In specific aim 1, we will test the ability of PRIMA-1 to facilitate the induction of apoptosis in breast cancer cells with mutant p53 when treated in vitro with adriamycin, a clinically approved drug for the treatment of primary and metastatic breast cancer. Tumor cells mutated for p53 tend to be resistant to this drug. We will examine the ability of the treatment regimen to inhibit growth, induce apoptosis and increase survival of human breast tumors inoculated into immunocomparimised mice that will not reject human breast tumors. If successful, these experiments will provide a valuable model in which to investigate the optimal dose and schedule for drug administration. In turn, this approach will provide critical information for the subsequent application to human clinical trials.

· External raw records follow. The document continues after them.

(** C3, amended: at every point whose hue in degrees is negative and not
    below -360, the degree hue after the normalisation step is the hue in
    degrees plus 360 and lies in the closed interval [0, 360].  The same
    holds of the step applied to any array of degree values with the sum
    rounded by any rounding: the result for an entry d in [-360, 0) is the
    rounded d + 360 and lies in [0, 360].  The step of [dE_00] is the one
    with the identity as rounding. *)
Theorem dE_00_h_deg_normalised (dat : data.Data) (p : nat) (L C h : R) :
  data.get_linear dat space.ciede00lch !! p = Some (L, C, h) →
  -360 <= np.rad2deg1 h < 0 →
  (∃ h_deg : R,
     dE_00_local_h_deg dat !! p = Some h_deg ∧
     h_deg = np.rad2deg1 h + 360 ∧
     0 <= h_deg <= 360) ∧
  (∀ (rnd : R → R) (degs : list R) (q : nat) (d : R),
     rounding rnd → degs !! q = Some d → -360 <= d < 0 →
     ∃ r : R,
       dE_00_h_deg_rounded rnd degs !! q = Some r ∧
       r = rnd (d + 360) ∧ 0 <= r <= 360) ∧
  (∀ hs : list R, dE_00_h_deg hs = dE_00_h_deg_rounded id (np.rad2deg hs)).
Proof.
  intros Hp Hneg. split_and!.
  - exists (spec.h_deg h).
    split; [by apply (dE_00_local_h_deg_lookup dat p L C)|].
    unfold spec.h_deg. cbv zeta.
    destruct (decide (np.rad2deg1 h < 0)); lra.
  - intros rnd degs q d Hrnd Hq Hd.
    destruct (dE_00_h_deg_rounded_lookup rnd degs q d Hrnd Hq)
      as (r & Hr & _ & Hsum & Hrange).
    exists r. split_and!; [done|apply Hsum; lra|apply Hrange; lra|apply Hrange; lra].
  - apply dE_00_h_deg_exact.
Qed.

Lemma dE_00_h_deg_normalised_witness :
  ∃ h_deg : R,
    dE_00_local_h_deg sample_dat !! 2%nat = Some h_deg ∧
    h_deg = np.rad2deg1 (- (PI / 2)) + 360 ∧
    0 <= h_deg <= 360.
Proof.
  apply (dE_00_h_deg_normalised sample_dat 2 40 20 (- (PI / 2))).
  - reflexivity.
  - replace (- (PI / 2)) with (- (1 / 2) * PI) by field.
    rewrite rad2deg1_of_pi_multiple. lra.
Defined.

(** *** Zero chroma *)

Lemma spec_S_C_0 : spec.S_C 0 = 1.
Proof. unfold spec.S_C. ring. Qed.


Lemma spec_R_C_0 : spec.R_C 0 = 0.
Proof.
  unfold spec.R_C. replace (0 ^ 7 / (0 ^ 7 + 25 ^ 7)) with 0.
  - rewrite sqrt_0. ring.
  - unfold Rdiv. ring.
Qed.

Lemma radicand_S_L_pos (L : R) : 0 < 20 + (L - 50) ^ 2.
Proof. pose proof (pow2_ge_0 (L - 50)). lra. Qed.

Lemma spec_S_L_ge_1 (L : R) : 1 <= spec.S_L L.
Proof.
  unfold spec.S_L.
  pose proof (sqrt_lt_R0 _ (radicand_S_L_pos L)) as Hsqrt.
  pose proof (pow2_ge_0 (L - 50)) as Hsq.
  assert (0 <= 0.015 * (L - 50) ^ 2 / sqrt (20 + (L - 50) ^ 2)); [|lra].
  apply Rmult_le_pos; [lra|].
  left. by apply Rinv_0_lt_compat.
Qed.




(** *** The weights *)

Lemma powerRZ_minus_2_scale (k x : R) :
  powerRZ (k * x) (-2) = powerRZ (1 * x) (-2) / k ^ 2.
Proof.
  rewrite !powerRZ_minus_2, Rmult_1_l. unfold Rdiv.
  replace (k * x * (k * x)) with (x * x * k ^ 2) by ring.
  apply Rinv_mult.
Qed.
(** X6. The channel of a published message tells the configuration the
    callback ran with.  On the single-stream route: the label channel only
    with tier 1, the tier-2 (tier-3) record channel only with tier 2
    (tier 3) and the visualize flag clear, the image channel only with tier
    2 or 3 and the flag set, the localization channel never.  On the
    synchronized route: the image channel only with the flag set, the
    localization channel only with the flag clear, no other channel. *)
Theorem channel_reveals_configuration {Session Coord : Type}
    (X : Extern Session Coord) (a : Arrival) (s : State Session)
    (o : Output) :
  In o (published (trace_of (handle X a s))) ->
  match a with
  | Frame _ => single_stream_channel (ortAgent_ s) o
  | Tuple _ _ _ => synchronized_channel (ortAgent_ s) o
  end.
Proof.
  by_cases_on_callback a s; intros H; cases_cb; simpl in *;
    repeat match goal with
           | H : _ \/ _ |- _ => destruct H
           | H : False |- _ => contradiction
           end;
    subst; simpl; auto.
Qed.

(** X7. The frame rate logged by an invocation that publishes a localization
    record is computed from that record's [process_time]: the call is
    [RCLCPP_INFO(..., 1000.0 / ms)] with [ms] the stored [process_time],
    both being the one [elapsedTime.count()] of lines 239-242. *)
Theorem process_time_is_the_logged_time {Session Coord : Type}
    (X : Extern Session Coord) (a : Arrival) (s : State Session)
    (m : EPDObjectLocalizationMsg.t) :
  In (localize_pub m) (published (trace_of (handle X a s))) ->
  In (EvFps (EPDObjectLocalizationMsg.process_time m))
    (trace_of (handle X a s)).
Proof.
  by_cases_on_callback a s; intros H; cases_cb; simpl in *;
    repeat match goal with
           | H : _ \/ _ |- _ => destruct H
           | H : False |- _ => contradiction
           | H : localize_pub _ = localize_pub _ |- _ =>
               inversion H; clear H; subst
           | H : _ = localize_pub _ |- _ => discriminate H
           end;
    simpl; tauto.
Qed.


(** X9. An arrival whose primary image is not empty never logs the
    empty-frame warning, whatever happens to it afterwards. *)
Theorem no_warning_for_a_frame_with_rows {Session Coord : Type}
    (X : Extern Session Coord) (a : Arrival) (s : State Session) :
  Image.height (primary a) <> 0 ->
  warnings (trace_of (handle X a s)) = [].
Proof.
  intros Hh. apply Z.eqb_neq in Hh. revert Hh.
  by_cases_on_callback a s; intros Hh; rewrite Hh; cases_cb; reflexivity.
Qed.

(** X10. No callback ever changes the configuration: the precision tier,
    the visualize flag and the use-case mode are the same after any run,
    however each invocation ends. *)
Theorem configuration_is_never_changed {Session Coord : Type}
    (X : Extern Session Coord) (arrivals : list Arrival) :
  forall s : State Session,
    precision_level (ortAgent_ (state_of (run X arrivals s)))
      = precision_level (ortAgent_ s) /\
    visualize (ortAgent_ (state_of (run X arrivals s)))
      = visualize (ortAgent_ s) /\
    useCaseMode (ortAgent_ (state_of (run X arrivals s)))
      = useCaseMode (ortAgent_ s).
Proof.
  induction arrivals as [| a rest IH]; intros s; simpl.
  - repeat split.
  - assert (H : precision_level (ortAgent_ (state_of (handle X a s)))
                  = precision_level (ortAgent_ s) /\
                visualize (ortAgent_ (state_of (handle X a s)))
                  = visualize (ortAgent_ s) /\
                useCaseMode (ortAgent_ (state_of (handle X a s)))
                  = useCaseMode (ortAgent_ s)).
    { clear IH. by_cases_on_callback a s; cases_cb; repeat split. }
    unfold bind.
    destruct (handle X a s) as [[[u | e |] s1] t1];
      unfold state_of in *; simpl in *; try exact H.
    specialize (IH s1).
    destruct (run X rest s1) as [[o2 s2] t2]. simpl in *.
    destruct H as (H1 & H2 & H3). destruct IH as (I1 & I2 & I3).
    rewrite I1, I2, I3. repeat split; assumption.
Qed.

(** ** Content of the detection records *)

Section RecordContent.
Context {Session Coord : Type} (X : Extern Session Coord).

(** The class indices and scores appended by the tier-2 loop are those of
    the result, in order. *)
Lemma p2_loop_content (r : EPDObjectDetection.t Coord) (count : nat) :
  forall (start : nat) (acc m : EPDObjectDetectionMsg.t),
    for_loop start count (p2_body X r) acc = Some m ->
    EPDObjectDetectionMsg.class_indices m
      = EPDObjectDetectionMsg.class_indices acc
        ++ firstn count (skipn start (EPDObjectDetection.classIndices r)) /\
    EPDObjectDetectionMsg.scores m
      = EPDObjectDetectionMsg.scores acc
        ++ firstn count (skipn start (EPDObjectDetection.scores r)).
Proof.
  induction count as [| count IH]; intros start acc m H; simpl in H.
  - inversion H; subst. simpl. rewrite !app_nil_r. split; reflexivity.
  - destruct (p2_body X r start acc) as [acc' |] eqn:E; [| discriminate].
    apply IH in H. destruct H as [Hc Hs].
    unfold p2_body in E.
    destruct (nth_error (EPDObjectDetection.classIndices r) start)
      as [ci |] eqn:Eci; simpl in E; [| discriminate].
    destruct (nth_error (EPDObjectDetection.scores r) start)
      as [sc |] eqn:Esc; simpl in E; [| discriminate].
    destruct (nth_error (EPDObjectDetection.bboxes r) start)
      as [bb |]; simpl in E; [| discriminate].
    destruct (roi_of_bbox X bb) as [roi |]; simpl in E; [| discriminate].
    inversion E; subst acc'; clear E. simpl in Hc, Hs.
    rewrite Hc, Hs, (skipn_nth_error _ _ _ Eci), (skipn_nth_error _ _ _ Esc).
    simpl. rewrite <- !app_assoc. split; reflexivity.
Qed.

(** The same for the tier-3 loop, with the masks converted one by one. *)
Lemma p3_loop_content (r : EPDObjectDetection.t Coord) (count : nat) :
  forall (start : nat) (acc m : EPDObjectDetectionMsg.t),
    for_loop start count (p3_body X r) acc = Some m ->
    EPDObjectDetectionMsg.class_indices m
      = EPDObjectDetectionMsg.class_indices acc
        ++ firstn count (skipn start (EPDObjectDetection.classIndices r)) /\
    EPDObjectDetectionMsg.scores m
      = EPDObjectDetectionMsg.scores acc
        ++ firstn count (skipn start (EPDObjectDetection.scores r)) /\
    EPDObjectDetectionMsg.masks m
      = EPDObjectDetectionMsg.masks acc
        ++ map (toImageMsg X Header.default "32FC1")
             (firstn count (skipn start (EPDObjectDetection.masks r))).
Proof.
  induction count as [| count IH]; intros start acc m H; simpl in H.
  - inversion H; subst. simpl. rewrite !app_nil_r. repeat split.
  - destruct (p3_body X r start acc) as [acc' |] eqn:E; [| discriminate].
    apply IH in H. destruct H as (Hc & Hs & Hm).
    unfold p3_body in E.
    destruct (nth_error (EPDObjectDetection.classIndices r) start)
      as [ci |] eqn:Eci; simpl in E; [| discriminate].
    destruct (nth_error (EPDObjectDetection.scores r) start)
      as [sc |] eqn:Esc; simpl in E; [| discriminate].
    destruct (nth_error (EPDObjectDetection.bboxes r) start)
      as [bb |]; simpl in E; [| discriminate].
    destruct (roi_of_bbox X bb) as [roi |]; simpl in E; [| discriminate].
    destruct (nth_error (EPDObjectDetection.masks r) start)
      as [mk |] eqn:Emk; simpl in E; [| discriminate].
    inversion E; subst acc'; clear E. simpl in Hc, Hs, Hm.
    rewrite Hc, Hs, Hm, (skipn_nth_error _ _ _ Eci),
      (skipn_nth_error _ _ _ Esc), (skipn_nth_error _ _ _ Emk).
    simpl. rewrite <- !app_assoc. repeat split.
Qed.

Lemma roi_of_bbox_not_rectified (b : list Coord) (roi : RegionOfInterest.t) :
  roi_of_bbox X b = Some roi -> RegionOfInterest.do_rectify roi = false.
Proof.
  destruct b as [| x1 [| y1 [| x2 [| y2 rest]]]]; simpl; try discriminate.
  intros H. inversion H. reflexivity.
Qed.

In specific aim 2, we will identify partner proteins that tend to interact with p53 as a function of restored confirmation with PRIMA-1. To halt cell division or trigger apoptosis mechanisms, p53 protein needs to regulate the activity of many other proteins (protein-protein interactions) that requires its binding first to the DNA of the target gene regulatory sequences. To identify how precisely PRIMA-1 modulates this protein-protein interactions, we will use an approach called Functional Proteomics. It consists of selective purification and enrichement of a bait protein (p53) and its interactors from cell lysate, protein separation by gel electrophoresis, excision of protein spots and in-gel protein digestion followed by mass spectrometric analysis for protein identification and characterization. We used this approach and successfully identified the heat shock protein-90 (HSP90) as one of p53-partner proteins that highly expressed upon PRIMA-1 treatment. Our further investigation of this type of protein-protein interactions will identify additional proteins that show altered levels of interaction with p53 upon PRIMA-1 treatment. This approach will not only reveal how potential anticancer agents such as PRIMA-1 affect p53-protein interactions, but more importantly, how p53 mutation can modulate p53 function. Thus, our proteomics approach could potentially provide oppotunities for rational drug discovery and individualization of therapy for breast cancer patients through the identification of protein-based, breast cancer-specific targets.